D'emblée, la voix collective qui prend la parole porte avec elle l'idée d'un peuple orphelin de ses dieux et tout se passe comme si le lieu tropical était hostile aux prières et que les divinités ne parvenaient pas à s'y implanter. Le nous indien est donc le support d'un lyrisme de l'exil, où le déracinement n'est encore consolé par aucun ensouchement. Il est d'ailleurs intéressant de noter que la prière est interrompue par une insulte : « Hé ! Couli, mangeur de chien ! » (PC : 13). Dans la mesure où l'apostrophe raciale « Couli » désigne les travailleurs agricoles asiatiques, en particulier indiens, recrutés pour travailler dans les îles caraïbes après l'abolition de l'esclavage, à partir du milieu du XIXème siècle (Singaravelou 1991) elle entérine l'écho entre le nous lyrique et la communauté indienne de Martinique. En effet, le roman de Raphael Confiant remémore notamment le débarquement de « l'Ancêtre », « fils du tout premier convoi, en l’an 1853 » (PC : 152-153), ainsi que l'impossible rapatriement de la famille de Vinesh l'année 1899, le gouvernement l'ayant refusé pour la deuxième fois « au motif que son père, Adhiyamân, n’avait pas fini de rembourser ses dettes » (PC : 22). Ainsi l'insulte raciale vient-elle donner raison au chant de douleur qui ouvre le roman et elle marque l'entrée dans le récit centré sur Vinesh, pris comme un exemple singulier représentatif de toute la communauté indienne en Martinique.
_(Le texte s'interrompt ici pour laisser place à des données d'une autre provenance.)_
(* ===== verification/Authentik.v ===== *)
(** * The production identity provider

    Models [crates/sovereign-config-authentik/src]: the settings checked at
    startup ([config.rs]), the administration client with its classification of
    every failure ([client.rs]), the replacement password ([password.rs]) and the
    provider ([provider.rs]).  The identity server, its URLs and the derived JSON
    decoders are parameters; what its API documents is the class [ServerLaws]. *)

From stdpp Require Import strings.
From S2P Require Import Prelude Bytes ConfigPath Core PlainText Encryption Managed Auth AuditEvent Rpc Database ConnectionUrl Identity ManagedStore ManagedService AuditQuery AuditPages JsonValue.

Local Open Scope bytes_scope.

Module Authentik.

Import Identity.

(** ** config.rs *)

Record AuthentikConfig := mkConfig {
  cf_api_origin : Url; cf_api_token : Secret; cf_client_id : bytes; cf_grants_attribute : bytes;
  cf_managed_group : bytes; cf_timeout : Z }.

Definition validated_client_id (value : bytes) : result bytes bytes :=
  if negb (admits_client_id value)
  then Err "the managed accounts' OAuth client id is not one a connection URL admits" else Ok value.

Definition client_id_for (client_id audience : bytes) : result bytes bytes :=
  let? client_id := validated_client_id client_id in
  if negb (bool_decide (client_id = audience))
  then Err "with Authentik, the access URLs' OAuth client id must be the token audience: a token minted through any other client carries that client's id as its audience"
  else Ok client_id.

Definition validated_grants_attribute (value : bytes) : result bytes bytes :=
  if is_empty value || (64 <? length value)
     || negb (forallb (λ c, is_ascii_lowercase c || is_ascii_digit c || bool_decide (c = "_"%char)) value)
  then Err "SOVEREIGN_CONFIG_MANAGER_GRANTS_ATTRIBUTE is not a permitted attribute name" else Ok value.

Definition validated_group_name (value : bytes) : result bytes bytes :=
  if is_empty value || negb (bool_decide (trim value = value)) || (100 <? length (chars value))
     || existsb char_is_control (chars value)
  then Err "SOVEREIGN_CONFIG_MANAGER_GROUP is not a permitted group name" else Ok value.

Definition issuer_api_origin `{UrlCrates} (issuer : Url) : result Url bytes :=
  ok_or (url_parse (u_origin issuer)) "SOVEREIGN_CONFIG_OIDC_ISSUER origin is not a permitted API origin".
Record Exported := mkExported { logs : bool; metrics : bool; traces : bool }.

Definition any (e : Exported) : bool := logs e || metrics e || traces e.

Definition names (e : Exported) : bytes :=
  join "," (omap (λ '(on, name), if (on : bool) then Some name else None)
              [(logs e, "logs" : bytes); (metrics e, "metrics" : bytes); (traces e, "traces" : bytes)]).

Inductive Plan :=
| PlanOff (why : Off)
| Export (attributes : list (bytes * bytes)) (signals : Exported).

Section validate.
Context `{UrlCrates}.
Context (env : OtelEnv).

Definition setting (name : bytes) : option bytes := trim <$> get env name.

Definition sdk_disabled : result bool ConfigError :=
  match setting OTEL_SDK_DISABLED with
  | None => Ok false
  | Some value =>
      if eq_ignore_ascii_case value "true" then Ok true
      else if eq_ignore_ascii_case value "false" then Ok false
      else Err (mkError OTEL_SDK_DISABLED "must be true or false")
  end.

Definition exports (signal : Signal) : result bool ConfigError :=
  match setting (exporter_variable signal) with
  | None => Ok true
  | Some value =>
      if bool_decide (value = "otlp") then Ok true
      else if bool_decide (value = "none") then Ok false
      else Err (mkError (exporter_variable signal) "must be otlp or none")
  end.

Fixpoint exporting_of (signals : list Signal) : result (list Signal) ConfigError :=
  match signals with
  | [] => Ok []
  | s :: signals' =>
      let? on := exports s in
      let? rest := exporting_of signals' in
      Ok (if (on : bool) then s :: rest else rest)
  end.

(** A loop that checks one name after the other. *)
Fixpoint each {A} (check : A → result unit ConfigError) (l : list A) : result unit ConfigError :=
  match l with
  | [] => Ok tt
  | x :: l' => let? _ := check x in each check l'
  end.

Definition validate_protocols : result unit ConfigError :=
  each (λ name,
    match setting name with
    | None => Ok tt
    | Some value =>
        if bool_decide (value = HTTP_PROTOBUF) then Ok tt
        else if bool_decide (value = "grpc")
        then Err (mkError name "selects grpc, which this server is not built with; use http/protobuf")
        else Err (mkError name "must be http/protobuf or grpc")
    end) (OTEL_EXPORTER_OTLP_PROTOCOL :: List.map protocol_variable ALL).

Definition is_collector_url (value : bytes) : bool :=
  match url_parse (trim value) with
  | Some url => (bool_decide (u_scheme url = "http") || bool_decide (u_scheme url = "https"))
                && bool_decide (u_host_str url ≠ None)
  | None => false
  end.

Definition validate_endpoints (exporting : list Signal) : result unit ConfigError :=
  let? _ := each (λ name,
    match get env name with
    | Some value => if is_collector_url value then Ok tt else Err (mkError name "must be an absolute http or https URL")
    | None => Ok tt
    end) (OTEL_EXPORTER_OTLP_ENDPOINT :: List.map endpoint_variable ALL) in
  each (λ signal,
    if bool_decide (get env OTEL_EXPORTER_OTLP_ENDPOINT = None) && bool_decide (get env (endpoint_variable signal) = None)
    then Err (mkError OTEL_EXPORTER_OTLP_ENDPOINT "must be set while any signal exports over OTLP (set that signal's OTEL_*_EXPORTER to none to silence it)")
    else Ok tt) exporting.

Definition validate_propagators : result unit ConfigError :=
  match setting OTEL_PROPAGATORS with
  | None => Ok tt
  | Some value =>
      if bool_decide (value = "tracecontext") then Ok tt
      else Err (mkError OTEL_PROPAGATORS "must be tracecontext (W3C trace context is the only propagator)")
  end.
(* ===== verification/WebTree.v ===== *)
(** * The configuration tree of the web application

    Models [crates/sovereign-config-web/src/tree.rs]: the namespaces a set of
    values implies, the rows the sidebar shows them as, the guides drawn beside
    them, and the loads that compete to fill it.  What the browser shows is the
    list of rows [render_tree] builds. *)

From stdpp Require Import gmap strings.
From S2P Require Import Prelude Bytes ConfigPath Core ValuePaths.

Local Open Scope bytes_scope.

Module Tree.

(** ** Namespaces *)

Record TreeNode := mkNode {
  tn_path : ConfigPath; display : bytes; depth : nat; has_values : bool; has_connection : bool }.

Definition path_segments (path : bytes) : list bytes :=
  List.filter (λ segment, negb (is_empty segment)) (split "/"%char path).

Definition parent_of (path : ConfigPath) : ConfigPath :=
  default Path.root
    ('(parent, _) ← rsplit_once "/"%char (Path.fold path);
     if is_empty parent then None else match Path.parse parent with Ok p => Some p | Err _ => None end).

Definition parent_forms (path : ConfigPath) : bytes * bytes :=
  match rsplit_once "/"%char (Path.fold path) with
  | Some (parent, _) =>
      if is_empty parent then ("/", "/") else (parent, take (length parent) (Path.as_str path))
  | None => ("/", "/")
  end.

(** The loop over the indices of the fold's segments; an index past the display
    form's segments is a panic. *)
Fixpoint label_prefixes (labels : gmap bytes bytes) (fold_prefix display_prefix : bytes)
    (fold_segments display_segments : list bytes) : option (gmap bytes bytes) :=
  match fold_segments with
  | [] => Some labels
  | f :: fold_segments' =>
      match display_segments with
      | [] => None
      | d :: display_segments' =>
          let fold_prefix := fold_prefix ++ "/" ++ f in
          let display_prefix := display_prefix ++ "/" ++ d in
          let labels := match labels !! fold_prefix with
                        | Some _ => labels
                        | None => <[fold_prefix := display_prefix]> labels
                        end in
          label_prefixes labels fold_prefix display_prefix fold_segments' display_segments'
      end
  end.

Definition label_path (labels : gmap bytes bytes) (path : ConfigPath) : option (gmap bytes bytes) :=
  let '(fold_parent, display_parent) := parent_forms path in
  if bool_decide (fold_parent = "/") then Some labels
  else label_prefixes labels [] [] (path_segments fold_parent) (path_segments display_parent).

Fixpoint label_paths (labels : gmap bytes bytes) (paths : list ConfigPath) : option (gmap bytes bytes) :=
  match paths with
  | [] => Some labels
  | p :: paths' => labels ← label_path labels p; label_paths labels paths'
  end.

Definition by_fold (a b : ConfigPath) : bool := bytes_leb (Path.fold a) (Path.fold b).

Definition namespace_labels (value_paths : list ConfigPath) : option (gmap bytes bytes) :=
  label_paths {[ "/" := "/" ]} (sort_by by_fold value_paths).

Definition value_parents_of (value_paths : list ConfigPath) : gset bytes :=
  list_to_set (List.map (λ path, Path.as_str (parent_of path)) value_paths).

(** The order of lists of segments. *)
Fixpoint segments_leb (a b : list bytes) : bool :=
  match a, b with
  | [], _ => true
  | _ :: _, [] => false
  | x :: a', y :: b' =>
      match cmp_bytes x y with Lt => true | Gt => false | Eq => segments_leb a' b' end
  end.

Definition last_label (display : bytes) : bytes :=
  match rsplit_once "/"%char display with
  | Some (_, segment) => if is_empty segment then "/" else segment
  | None => if is_empty display then "/" else display
  end.

Definition tree_node (labels : gmap bytes bytes) (value_parents connection_roots : gset bytes) (fold : bytes) : option TreeNode :=
  match Path.parse fold with
  | Err _ => None
  | Ok path =>
      Some (mkNode path (last_label (default fold (labels !! fold))) (length (path_segments fold))
              (bool_decide (Path.as_str path ∈ value_parents)) (bool_decide (Path.as_str path ∈ connection_roots)))
  end.

Definition build_tree (labels : gmap bytes bytes) (value_parents connection_roots : gset bytes) : list TreeNode :=
  omap (tree_node labels value_parents connection_roots)
    (sort_by (λ a b, segments_leb (path_segments a) (path_segments b)) (List.map fst (entries labels))).

(** ** Guides *)

Inductive TreeGuide := Blank | Trunk | Branch | Corner.
#[global] Instance TreeGuide_eq_dec : EqDecision TreeGuide.
Proof. solve_decision. Defined.

Definition class (g : TreeGuide) : bytes :=
  match g with
  | Blank => "tree-guide" | Trunk => "tree-guide trunk" | Branch => "tree-guide branch" | Corner => "tree-guide corner"
  end.

Fixpoint take_while {A} (f : A → bool) (l : list A) : list A :=
  match l with x :: l' => if f x then x :: take_while f l' else [] | [] => [] end.

(** [is_last_sibling], of a node and the nodes after it. *)
Definition is_last_sibling (node : TreeNode) (after : list TreeNode) : bool :=
  negb (existsb (λ n, bool_decide (depth n = depth node)) (take_while (λ n, (depth node <=? depth n)%nat) after)).

(** The row of a node: levels 1 up to its depth, from what is known of the nodes
    open at each; [ancestors.get(level).copied().unwrap_or(true)]. *)
Definition guide_row (ancestors : list bool) (node : TreeNode) (last : bool) : list TreeGuide :=
  List.map (λ level, if default true (ancestors !! level) then Blank else Trunk) (seq 1 (depth node - 1))
  ++ (if (0 <? depth node)%nat then [if last then Corner else Branch] else []).

Fixpoint guides_from (ancestors : list bool) (nodes : list TreeNode) : list (list TreeGuide) :=
  match nodes with
  | [] => []
  | node :: after =>
      let ancestors := take (depth node) ancestors in
      let last := is_last_sibling node after in
      guide_row ancestors node last :: guides_from (ancestors ++ [last]) after
  end.

Definition tree_guides (nodes : list TreeNode) : list (list TreeGuide) := guides_from [] nodes.

(** ** What is rendered *)

Record Row := mkRow {
  row_id : bytes; row_class : bytes; aria_level : bytes; aria_selected : bool; data_path : bytes;
  aria_expanded : bool; row_guides : list bytes; key : bool; row_label : bytes; tabindex : bool }.

Definition build_tree_node (node : TreeNode) (index : nat) (selected has_children : bool) (guides : list TreeGuide)
    (tab : bool) : Row :=
  mkRow ("tree-node-" ++ show_nat index)
    ("tree-node" ++ (if has_values node then " has-values" else []) ++ (if selected then " selected" else []))
    (show_nat (depth node + 1)) selected (Path.as_str (tn_path node)) has_children (List.map class guides)
    (has_connection node) (display node) tab.

Fixpoint find_index {A} (f : A → bool) (l : list A) : option nat :=
  match l with x :: l' => if f x then Some 0 else S <$> find_index f l' | [] => None end.

Definition selected_index (selected : option ConfigPath) (nodes : list TreeNode) : option nat :=
  find_index (λ node, match selected with Some p => Path.eq p (tn_path node) | None => false end) nodes.

Definition has_children (nodes : list TreeNode) (index : nat) (node : TreeNode) : bool :=
  match nodes !! S index with Some next => (depth node <? depth next)%nat | None => false end.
Dans les romans suivants, les désignations raciales font également écho au nous des immigrants. Dans Case à Chine, la voix narrative s'exprime à la première personne du pluriel « nous autres les Yeux-Fendus » (CC : 22). La périphrase prosopographique « Yeux-Fendus » figure comme un attribut ironique du pronom « nous ». Le narrateur la reprend à son compte avant qu'elle ne résonne immédiatement avec l'apostrophe prononcée par Justina, une chabine en colère : « La Chine » (CC : 22), s'écrit-elle pour discuter les prix dans la boutique de Fang-Li. De même, dans La Rue des Syriens, le voyage de Wadi et de Jaffar vers la merveilleuse « Oued el-Houb » – la Guadeloupe – où coulent le lait et le miel est relaté à la première personne du pluriel. Lorsqu'ils font halte à Marseille, le nous se trouve qualifié racialement par le regard extérieur des Marseillais :

Sur notre passage, les habitants du lieu nous observaient d’un air moqueur, certains nous jetant au visage le qualificatif de « Phéniciens » que nous ne comprenions pas. (RS : 68)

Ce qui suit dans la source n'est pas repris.